Measuring automotive exhaust particles down to 10 nanometres
Current measurement of particle number (PN) emissions from vehicles addresses the particle size range >23nm and has been successful in its aim of enforcing particle filters that virtually eliminate carbon emissions from exhaust emissions. There is minimal understanding, however, of how particles in the sub-23nm region can affect human health and the environment.
DownToTen seeks to enhance the current knowledge of those PN emissions in the size range down to 10nm, or just below. The project focus is on the measurement and emissions of new generations of direct injection gasoline and diesel engines under real world conditions. DownToTen is also considering gas engines, fuel, lubricant factors, and other influences on particle production.
The final objective of the project is a PN-PEMS (Particle Number – Portable Emissions Measurement System) demonstrator for highly effective determination of PN emissions from vehicles in the real world.
DownToTen aims to complete the fundamental research necessary to classify and regulate the particle emissions below ~23nm in size. Whilst other projects in the Horizon2020 framework are focusing on developing future combustion engine technologies that might generate <23nm particles, they can only do this effectively if the production mechanisms, chemistry, and measurement approaches for these particles are well understood.
DownToTen will help measure the emissions data and standardise the measurement process for this category of particle emissions across the industry, so that regulators, OEMs, and other manufacturers will have a set of comprehensive measurements and measurement tools to assist their developments.
Exhaust Emission Related Particle Types
DownToTen will also consider the formation of secondary particles in the atmosphere through using specialised accelerated ageing approaches. This will help to assess potential real-world air quality impacts of small particles.
DownToTen aims to assess the presence of particles and magnitude of particle numbers below the size-range that is currently legislated and assist the better understanding of exhaust particle impacts on air quality. The project will complement in-cylinder particle formation, particle filtration research, and the simulation of particle transport and their losses along the exhaust pipe and in the regulatory sampling system. This will allow regulators to link on-road certification measurements to lab-based ones.
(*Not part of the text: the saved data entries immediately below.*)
(** * fitness-app data-preparation scripts: a shallow embedding

    The two scripts under [scripts/] are embedded function by function:

    - [scripts/audit_and_clean_exercises_csv.py]: [_is_empty],
      [_parse_json_array], [_pg_array_literal] and the column loops of
      [main];
    - [scripts/convert_functional_fitness_xlsx.py]: [_clean_str],
      [_dedupe_case_insensitive], [_map_difficulty], [_map_category],
      [_stable_exercise_id], the row loop and the id repair pass of [main].

    Conventions of the model.

    - Python [str] is [string].  The character-level operations ([strip],
      [casefold], slicing) act on single characters and agree with Python
      on ASCII text; a code point above 127 produced by a JSON [\u] escape
      is kept as its UTF-8 bytes.
    - A table cell and an element of a parsed JSON document are [pyval]s.
      A finite float is kept as the decimal text that denotes it; whether
      it is zero is computed from that text, and its [repr] and the
      [repr] of a list or dict are parameters of the model, the class
      [Python].
    - [json.loads] and [uuid.uuid5] are library code; both are modelled
      here ([Json.loads], [Uuid.uuid5]) so that the claims are settled by
      computation and proof and not by assumption.  The interpreter's
      limits (recursion depth, digits of an integer literal) are not
      modelled.
    - pandas and openpyxl are outside the model: a data frame is a finite
      map from column names to columns, and reading or writing a file is a
      parameter of [main]. *)

From Stdlib Require Import Ascii String NArith ZArith Lia List Bool.
From stdpp Require Import base tactics option list gmap strings pretty.
Import ListNotations.

(** ** Characters *)

Module Chr.

Definition code (c : ascii) : N := N_of_ascii c.
(** Build ESC/POS string for the customer Bill / Receipt *)
Definition buildBillEscPos (now : Clock.Date)
    (orderId kot_code KDSInvoiceId orderDetails orderType transactionDetails : value)
    : result string :=
  let r := "" in
  let r := r ++ CMD.INIT in
  (* ---- HEADER ---- *)
  let r := r ++ CMD.ALIGN_CENTER in
  let r := r ++ CMD.DOUBLE_BOTH in
  let r := r ++ "KTR" ++ LF in
  let r := r ++ CMD.NORMAL_TEXT in
  let r := r ++ "Karnataka Tiffin Room" ++ LF in
  let r := r ++ "Bringing the flavors of Bengaluru" ++ LF in
  let r := r ++ "-" ++ LF in
  let r := r ++ "KTR-Versova" ++ LF in
  let r := r ++ CMD.NORMAL_TEXT in
  let r := r ++ "Shop 202, JP Rd, Aram Nagar Pt 2," ++ LF in
  let r := r ++ "Versova, Andheri West, Mumbai 400061" ++ LF in
  let r := r ++ RULE in
  (* ---- KOT CODE ---- *)
  let r := r ++ CMD.ALIGN_CENTER in
  let r := r ++ CMD.BOLD_ON in
  kot <- to_string kot_code ;;
  let r := r ++ "KOT: " ++ kot ++ LF in
  let r := r ++ CMD.BOLD_OFF in
  let r := r ++ RULE in
  (* ---- BILL INFO ---- *)
  let r := r ++ CMD.ALIGN_LEFT in
  bill_no <- to_string orderId ;;
  let r := r ++ "BILL NO : " ++ bill_no ++ LF in
  r <- (if to_boolean KDSInvoiceId
        then (kds <- to_string KDSInvoiceId ;; Ok (r ++ "KDS ID  : " ++ kds ++ LF))
        else Ok r) ;;
  let r := r ++ "DATE    : " ++ getDateTime now ++ LF in
  type <- or_else orderType (get orderDetails "billType") ;;
  type <- or_else type (Ok (VStr "DINE IN")) ;;
  type <- to_string type ;;
  let r := r ++ "TYPE    : " ++ type ++ LF in
  kiosk <- get orderDetails "kiosk" ;;
  kiosk <- or_else kiosk (Ok (VStr "KTR1")) ;;
  kiosk <- to_string kiosk ;;
  let r := r ++ "KIOSK   : " ++ kiosk ++ LF in
  let r := r ++ RULE in
  (* ---- ITEMS HEADER ---- *)
  let r := r ++ CMD.BOLD_ON in
  c1 <- padEnd (VStr "DESCRIPTION") 22 ;;
  c2 <- padEnd (VStr "QTY") 4 ;;
  c3 <- padStart (VStr "AMOUNT") 14 ;;
  let r := r ++ c1 ++ c2 ++ c3 ++ LF in
  let r := r ++ CMD.BOLD_OFF in
  let r := r ++ RULE in
  (* ---- ITEMS ---- *)
  items <- items_or_empty orderDetails ;;
  items <- array_elems items ;;
  r <- forEach items bill_item r ;;
  let r := r ++ RULE in
  (* ---- TOTALS ---- *)
  subtotal <- get orderDetails "subtotal" ;;
  subtotal <- call_toFixed subtotal 2 ;;
  row <- twoCol (VStr "Subtotal:") (VStr ("Rs " ++ subtotal)) 40 ;;
  let r := r ++ row in
  tax <- get orderDetails "tax" ;;
  cgst <- div tax (VNum (Num.of_Z 2)) ;;
  row <- twoCol (VStr "CGST 2.5%:") (VStr ("+" ++ Num.toFixed cgst 2)) 40 ;;
  let r := r ++ row in
  tax <- get orderDetails "tax" ;;
  sgst <- div tax (VNum (Num.of_Z 2)) ;;
  row <- twoCol (VStr "SGST 2.5%:") (VStr ("+" ++ Num.toFixed sgst 2)) 40 ;;
  let r := r ++ row in
  let r := r ++ RULE in
  let r := r ++ CMD.BOLD_ON in
  let r := r ++ CMD.DOUBLE_HEIGHT in
  total <- get orderDetails "total" ;;
  total <- call_toFixed total 0 ;;
  row <- twoCol (VStr "TOTAL:") (VStr ("Rs " ++ total)) 40 ;;
  let r := r ++ row in
  let r := r ++ CMD.NORMAL_TEXT in
  let r := r ++ CMD.BOLD_OFF in
  let r := r ++ RULE in
  (* ---- GST FOOTER ---- *)
  let r := r ++ CMD.ALIGN_CENTER in
  let r := r ++ "GST: 27AA0FH7156G1Z0" ++ LF in
  let r := r ++ "CIN: 6731" ++ LF in
  let r := r ++ "FSSAI: 21524005001190" ++ LF in
  let r := r ++ LF in
  let r := r ++ CMD.BOLD_ON in
  let r := r ++ "Thank You! Visit Again :)" ++ LF in
  let r := r ++ CMD.BOLD_OFF in
  (* ---- CUT ---- *)
  let r := r ++ CMD.FEED3 in
  let r := r ++ CMD.CUT in
  Ok r.

(** The callback of the items loop of both kitchen tickets. *)
Definition kot_item (item : value) (r : string) : result string :=
  quantity <- get item "quantity" ;;
  qty <- padEnd quantity 5 ;;
  itemName <- get item "itemName" ;;
  itemName <- to_string itemName ;;
  let r := r ++ qty ++ itemName ++ LF in
  customizations "       + " item r.

(** [item => item.categoryId !== COFFEE_CATEGORY_ID] *)
Definition is_food (item : value) : result bool :=
  categoryId <- get item "categoryId" ;;
  Ok (negb (strict_eq_str categoryId COFFEE_CATEGORY_ID)).

(** [item => item.categoryId === COFFEE_CATEGORY_ID] *)
Definition is_coffee (item : value) : result bool :=
  categoryId <- get item "categoryId" ;;
  Ok (strict_eq_str categoryId COFFEE_CATEGORY_ID).

(** [(orderDetails.items || []).filter(pred)] *)
Definition filter_items (orderDetails : value) (pred : value -> result bool)
    : result (list value) :=
  items <- items_or_empty orderDetails ;;
  items <- array_elems items ;;
  filter items pred.
(** * Transducer beam search (espnet/nets/beam_search_transducer.py)

    A shallow embedding of the five search algorithms of
    [BeamSearchTransducer] (greedy, default, time synchronous, alignment-length
    synchronous and N-step constrained search), of the N-best selector and of
    the constructor's dispatch, followed by the properties proved about them.

    The decoder, the joint network and the language model are scoring
    oracles: they appear as records of functions over opaque types.  Scores
    are Python floats; the algorithms only add, scale, divide by a length and
    compare them, so they are written over an arithmetic [Arith] that is
    instantiated below with exact rationals, with binary64 floats and with
    the logarithms of rational probabilities.  [numpy.logaddexp] stays a
    parameter of the algorithms that call it. *)

From Stdlib Require Import String.
From Stdlib Require Import List ZArith QArith Bool Lia PrimFloat Uint63.
From Stdlib Require Import Sorted Permutation.
Import ListNotations.
Close Scope Q_scope.
Open Scope nat_scope.

Set Implicit Arguments.

(** ** Score arithmetic *)

(** [num] is the type of scores, [weight] that of [lm_weight] and [key] that
    of the length-normalised scores, the sort keys of [sort_nbest]; with
    floats the three are one type. *)
Record Arith : Type := MkArith {
  num : Type;
  zero : num;                       (* 0.0 *)
  add : num -> num -> num;          (* a + b *)
  ltb : num -> num -> bool;         (* a < b *)
  weight : Type;
  scale : weight -> num -> num;     (* w * a *)
  key : Type;
  div_len : num -> nat -> key;      (* a / len(label_seq) *)
  key_ltb : key -> key -> bool      (* a < b on sort keys *)
}.

(** The order laws under which Python's [sort], [sorted] and [max] are
    determined by their documentation: [<] is a strict weak order. *)
Record StrictWeak {K : Type} (lt : K -> K -> bool) : Prop := MkStrictWeak {
  lt_asym : forall a b : K, lt a b = true -> lt b a = false;
  lt_ntrans : forall a b c : K, lt a b = false -> lt b c = false -> lt a c = false
}.

(** ** Python and torch primitives *)

Inductive exn : Set :=
| ValueError            (* max() of an empty sequence *)
| IndexError            (* list index out of range *)
| TypeError             (* subscripting None *)
| TorchError            (* an error raised by a tensor operation *)
| NotImplementedError.

Section PyList.
Context {A : Type}.

(** [l[:n]] *)
Definition slice_to (n : Z) (l : list A) : list A :=
  if (0 <=? n)%Z then firstn (Z.to_nat n) l
  else firstn (length l - Z.to_nat (- n)) l.

(** [l[i]], [None] standing for IndexError *)
Definition getitem (l : list A) (i : Z) : option A :=
  if (0 <=? i)%Z then nth_error l (Z.to_nat i)
  else if (0 <=? Z.of_nat (length l) + i)%Z
       then nth_error l (Z.to_nat (Z.of_nat (length l) + i))
       else None.

(** [range(n)] *)
Definition range (n : Z) : list Z := map Z.of_nat (seq 0 (Z.to_nat n)).

(** [enumerate(l)] *)
Definition enumerate (l : list A) : list (nat * A) :=
  combine (seq 0 (length l)) l.

(** Stable sorting: [x] is inserted in front of a sorted list and moves
    past [y] only when [past x y]; elements that compare equal keep their
    original order, as with [list.sort] and [sorted]. *)
Fixpoint insert_by (past : A -> A -> bool) (x : A) (l : list A) : list A :=
  match l with
  | [] => [x]
  | y :: l' => if past x y then y :: insert_by past x l' else x :: l
  end.

Definition sort_by (past : A -> A -> bool) (l : list A) : list A :=
  fold_right (insert_by past) [] l.

(** Removing the element at an index. *)
Fixpoint remove_at (i : nat) (l : list A) : list A :=
  match l, i with
  | [], _ => []
  | _ :: l', O => l'
  | x :: l', S i' => x :: remove_at i' l'
  end.
End PyList.

Section PyOrder.
Context {K A : Type}.
Variable lt : K -> K -> bool.
Variable key : A -> K.

(** [sorted(l, key=key, reverse=True)] *)
Definition sorted_desc : list A -> list A :=
  sort_by (fun x y => lt (key x) (key y)).

(** [sorted(l, key=key)] *)
Definition sorted_asc : list A -> list A :=
  sort_by (fun x y => lt (key y) (key x)).

(** [max(l, key=key)]: the running maximum is replaced by a later element
    only when that one is strictly greater.  The index of the result is
    returned with it. *)
Fixpoint max_loop (cur : nat * A) (i : nat) (l : list A) : nat * A :=
  match l with
  | [] => cur
  | x :: l' =>
      max_loop (if lt (key (snd cur)) (key x) then (i, x) else cur) (S i) l'
  end.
Fundamentally, DownToTen will achieve the following:
- Describe the nature and the characteristics of nanoparticles <23 nm
- Develop and set up a synthetic aerosol bench and use it for fundamental studies at an instrument level
- Carry forward favourable measurement techniques from the aerosol lab to chassis-dynamometer and real-world environments for further development.
- Analyse possible sampling and sample conditioning configurations, and compare with reference methods.
- Set-up an appropriate PN-PEMS demonstrator
- Define the particles measured by the new methodology
- Develop and propose an appropriate sampling and measurement method for the sub 23 nm for both Constant Volume Sampling (CVS) and Real Driving Emissions (RDE) methods
- Modelling the particle transformation (tailpipe-out to the inlet of the measurement equipment).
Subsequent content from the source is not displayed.